Provided data →
Definition TimestampStats_SIZE : Z := 6 + 4 + 8 * 4.

Definition TimestampStats_encode (t : TimestampStats) : list byte :=
  let output := [] ++ TIMESTAMP_STATS_MAGIC in
  let output := output ++ le_bytes 4 (ts_frame_id t) in
  let output := output ++ le_bytes 8 (ts_capture_us t) in
  let output := output ++ le_bytes 8 (ts_encode_start_us t) in
  let output := output ++ le_bytes 8 (ts_encode_end_us t) in
  output ++ le_bytes 8 (ts_send_us t).

(** [bytes[from..to]] *)
Definition slice (bytes : list byte) (from to : nat) : list byte :=
  take (to - from) (drop from bytes).

Definition TimestampStats_decode (bytes : list byte) : option TimestampStats :=
  if negb (len bytes =? TimestampStats_SIZE)
     || negb (bool_decide (take 6 bytes = TIMESTAMP_STATS_MAGIC))
  then None
  else Some (mkTimestampStats (le_value (slice bytes 6 10)) (le_value (slice bytes 10 18))
    (le_value (slice bytes 18 26)) (le_value (slice bytes 26 34)) (le_value (slice bytes 34 42))).

Definition TimestampStats_wf (t : TimestampStats) : Prop :=
  u32_ok (ts_frame_id t) /\ u64_ok (ts_capture_us t) /\ u64_ok (ts_encode_start_us t) /\
  u64_ok (ts_encode_end_us t) /\ u64_ok (ts_send_us t).

(** Cuts a list of known length in two. *)
Lemma split_len n k (bs : list byte) :
  length bs = (n + k)%nat -> exists a b, bs = a ++ b /\ length a = n /\ length b = k.
Proof.
  intros L. exists (take n bs), (drop n bs). rewrite take_drop, length_take, length_drop.
  split_and!; [done | lia..].
Qed.

Lemma le_value_bytes n bs :
  length bs = n -> 0 <= le_value bs < 256 ^ Z.of_nat n /\ le_bytes n (le_value bs) = bs.
Proof. intros <-. split; [apply le_value_range | apply le_bytes_le_value]. Qed.

(** The slices of a record of fixed-size fields. *)
Lemma slices_of_fields (m f c s e d : list byte) :
  length m = 6%nat -> length f = 4%nat -> length c = 8%nat -> length s = 8%nat ->
  length e = 8%nat -> length d = 8%nat ->
  let bs := m ++ f ++ c ++ s ++ e ++ d in
  take 6 bs = m /\ slice bs 6 10 = f /\ slice bs 10 18 = c /\ slice bs 18 26 = s /\
  slice bs 26 34 = e /\ slice bs 34 42 = d.
Proof.
  intros. subst bs.
  repeat match goal with
  | l : list byte |- _ => do 9 (try (destruct l as [|? l]; try discriminate))
  end.
  done.
Qed.

Lemma TimestampStats_decode_iff bs t :
  TimestampStats_decode bs = Some t <-> TimestampStats_wf t /\ TimestampStats_encode t = bs.
Proof.
  unfold TimestampStats_decode, TimestampStats_wf, TimestampStats_encode. split.
  - case_if; [done|].
    assert (length bs = 6 + (4 + (8 + (8 + (8 + 8)))))%nat as L by (unfold TimestampStats_SIZE, len in *; lia).
    apply split_len in L as (m & r1 & -> & Hm & L). apply split_len in L as (f & r2 & -> & Hf & L).
    apply split_len in L as (c & r3 & -> & Hc & L). apply split_len in L as (s & r4 & -> & Hs & L).
    apply split_len in L as (e & d & -> & He & Hd).
    destruct (slices_of_fields m f c s e d) as (Em & -> & -> & -> & -> & ->); [done..|].
    intros [= <-]. cbn. rewrite Em in *. subst m.
    repeat match goal with
    | H : length ?l = _ |- context [le_bytes _ (le_value ?l)] =>
        destruct (le_value_bytes _ l H) as [? ->]; clear H
    end.
    rewrite <- !app_assoc. done.
  - destruct t as [fi ca es ee se].
    cbn [ts_frame_id ts_capture_us ts_encode_start_us ts_encode_end_us ts_send_us].
    intros [(? & ? & ? & ? & ?) <-]. rewrite app_nil_l, <- !app_assoc.
    destruct (slices_of_fields TIMESTAMP_STATS_MAGIC (le_bytes 4 fi) (le_bytes 8 ca)
      (le_bytes 8 es) (le_bytes 8 ee) (le_bytes 8 se)) as (-> & -> & -> & -> & -> & ->);
      [by rewrite ?le_bytes_length..|].
    autorewrite with len. cbn.
    rewrite !le_value_le_bytes_small by width_lia. done.
Qed.

(** ** FrameHeader

    The decoder takes any non-zero key flag and any padding byte, so a header
    has several encodings; [FrameHeader_decode_iff] describes them all. *)

Record FrameHeader : Type := mkFrameHeader {
  fh_frame_id : Z;
  fh_width : Z;
  fh_height : Z;
  fh_is_key_frame : bool;
  fh_total_chunks : Z;
  fh_total_size : Z
}.

#[export] Instance FrameHeader_eq_dec : EqDecision FrameHeader.
Proof. solve_decision. Defined.

Definition FrameHeader_SIZE : Z := 16.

Work instruction → In the records above, find the line with "length e = 8%nat -> length d = 8%nat ->"; write out exactly that line and each one after it, stopping after the line with "assert (length bs".

Response area →
  length e = 8%nat -> length d = 8%nat ->
  let bs := m ++ f ++ c ++ s ++ e ++ d in
  take 6 bs = m /\ slice bs 6 10 = f /\ slice bs 10 18 = c /\ slice bs 18 26 = s /\
  slice bs 26 34 = e /\ slice bs 34 42 = d.
Proof.
  intros. subst bs.
  repeat match goal with
  | l : list byte |- _ => do 9 (try (destruct l as [|? l]; try discriminate))
  end.
  done.
Qed.

Lemma TimestampStats_decode_iff bs t :
  TimestampStats_decode bs = Some t <-> TimestampStats_wf t /\ TimestampStats_encode t = bs.
Proof.
  unfold TimestampStats_decode, TimestampStats_wf, TimestampStats_encode. split.
  - case_if; [done|].
    assert (length bs = 6 + (4 + (8 + (8 + (8 + 8)))))%nat as L by (unfold TimestampStats_SIZE, len in *; lia).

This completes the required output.